I got this out-of-the-blue note in the mail yesterday.
How could I forget? This is a color copy of a photograph showing the actual giraffe that bit the head off my doll. This was taken post-bite. Look how disgusted my mom looks. I had no idea this photo existed, but I am so glad it does.
Speaking of giraffes, I feel a little funny about posting more news so soon–like I am being greedy or something, but…
Once again, so many thanks to my agent, Brooks Sherman. I had not planned to write a picture book, but he encouraged me to try it. I did, and when the story was ready, he found a wonderful publisher for it. [Writers: Listen to your agents. They are usually pretty smart–I know mine is.]
I am thrilled to be working with Mary Kate at Bloomsbury Kids. I was able to meet both her and Rotem, my editor for Hook’s Revenge, when I was in New York a few months ago. They are amazing. I know I am going to learn a lot from each one.
I’m very lucky.
I’m very grateful.
You know how I feel about giraffes, right? So. I wrote one that ruins absolutely everything, but at the end of the day, he’s pretty likable.* I don’t quite know what happened. I suppose it’s true what they say: Writing is therapy.

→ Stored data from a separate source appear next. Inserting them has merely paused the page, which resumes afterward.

(* ===== verification/Config.v ===== *)
(** Configuration ([crates/uhorse-config/src]): the settings with their defaults,
    the sources and how they are merged, validation, the history of values with
    rollback and diffs, hot reload and the distributed client with its in-memory
    backend.  The JSON and TOML readers, the environment and the file system are
    parameters. *)
From S2P Require Import Prelude Text Float32 Json ProtocolTypes Paths Permission Workspace Notifications.

(** ** Settings *)

Record TlsConfig := MkTlsConfig { tl_cert_path : path; tl_key_path : path; tl_ca_path : option path }.
Record HealthConfig := MkHealthConfig { hc_enabled : bool; hc_path : string; hc_verbose : bool }.
Definition HealthConfig_default : HealthConfig := MkHealthConfig true "/api/health" false.

Record ServerConfig := MkServerConfig {
  se_host : string;
  se_port : Z;
  se_max_connections : Z;
  se_request_timeout : Z;
  se_read_timeout : Z;
  se_write_timeout : Z;
  se_tls : option TlsConfig;
  se_health : HealthConfig
}.
Definition ServerConfig_default : ServerConfig :=
  MkServerConfig "0.0.0.0" 8765 1000 30 10 10 None HealthConfig_default.

Record DatabaseConfig := MkDatabaseConfig {
  db_path : string;
  db_pool_size : Z;
  db_conn_timeout : Z;
  db_wal_enabled : bool;
  db_fk_enabled : bool
}.
Definition DatabaseConfig_default : DatabaseConfig := MkDatabaseConfig "./data/uhorse.db" 10 30 true true.

Record TelegramConfig := MkTelegramConfig {
  tg_bot_token : string; tg_webhook_url : option string; tg_max_connections : Z }.
Record DingTalkSkillInstaller := MkDingTalkSkillInstaller {
  si_user_id : option string; si_staff_id : option string; si_corp_id : option string }.
Record DingTalkConfig := MkDingTalkConfig {
  dt_app_key : string;
  dt_app_secret : string;
  dt_agent_id : Z;
  dt_ai_card_template_id : option string;
  dt_skillhub_search_url : option string;
  dt_skillhub_download_url_template : option string;
  dt_notification_bindings : list DingTalkNotificationBinding;
  dt_skill_installers : list DingTalkSkillInstaller
}.
Record SlackConfig := MkSlackConfig {
  sl_bot_token : string; sl_signing_secret : string; sl_app_token : option string }.
Record DiscordConfig := MkDiscordConfig {
  di_bot_token : string; di_application_id : string; di_max_shards : Z }.
Record WhatsAppConfig := MkWhatsAppConfig {
  wh_access_token : string; wh_phone_number_id : string; wh_business_account_id : string;
  wh_webhook_verify_token : string }.

Record ChannelsConfig := MkChannelsConfig {
  ch_enabled : list string;
  ch_telegram : option TelegramConfig;
  ch_dingtalk : option DingTalkConfig;
  ch_slack : option SlackConfig;
  ch_discord : option DiscordConfig;
  ch_whatsapp : option WhatsAppConfig
}.
Definition ChannelsConfig_default : ChannelsConfig := MkChannelsConfig [] None None None None None.

Record SecurityConfig := MkSecurityConfig {
  sc_jwt_secret : option string;
  sc_token_expiry : Z;
  sc_refresh_token_expiry : Z;
  sc_pairing_expiry : Z;
  sc_approval_enabled : bool;
  sc_pairing_enabled : bool
}.
Definition SecurityConfig_default : SecurityConfig := MkSecurityConfig None 86400 2592000 300 true true.

Inductive LogFormat := LogFull | LogCompact | LogJson | LogPretty.
Inductive LogOutput := LogStdout | LogStderr | LogFile (p : path) (rotate : bool) | LogBoth (file : path) (rotate : bool).
Record LoggingConfig := MkLoggingConfig {
  lg_level : string; lg_format : LogFormat; lg_output : LogOutput;
  lg_ansi : bool; lg_file : bool; lg_line : bool; lg_target : bool }.
Definition LoggingConfig_default : LoggingConfig := MkLoggingConfig "info" LogFull LogStdout true true true true.

Record ObservabilityConfig := MkObservabilityConfig {
  ob_service_name : string; ob_tracing_enabled : bool; ob_metrics_enabled : bool;
  ob_otlp_endpoint : option string; ob_metrics_port : Z }.
Definition ObservabilityConfig_default : ObservabilityConfig := MkObservabilityConfig "uhorse-hub" true true None 9090.

Record SchedulerConfig := MkSchedulerConfig { sd_enabled : bool; sd_threads : Z; sd_max_concurrent_jobs : Z }.
Definition SchedulerConfig_default : SchedulerConfig := MkSchedulerConfig true 2 100.

Record ToolsConfig := MkToolsConfig { to_sandbox_enabled : bool; to_sandbox_timeout : Z; to_sandbox_max_memory : Z }.
Definition ToolsConfig_default : ToolsConfig := MkToolsConfig true 30 512.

To celebrate, I bought myself a t-shirt of this image. I think it perfectly sums up the happy beginnings of my writing career.
Want your own? Get it here. (I am not affiliated with this company in any way. I just like to share the awesome.)
So, that’s it.
All Most of my secrets have been revealed. All the big ones anyway. My hair can deflate and things can get back to normal. Or, you know, normal for me. Whatever that means.
At least until next week, when I announce the sale of my new YA. (Kidding!) (Probably.)
*Don’t think for a second that I have let my guard down. Just because I happened to write one that I rather like doesn’t mean I have forgotten the truth: Giraffes are dangerous creatures. Hide your wife. Hide your kids.
Update: If you are interested, Giraffes Ruin Everything is now up on Goodreads.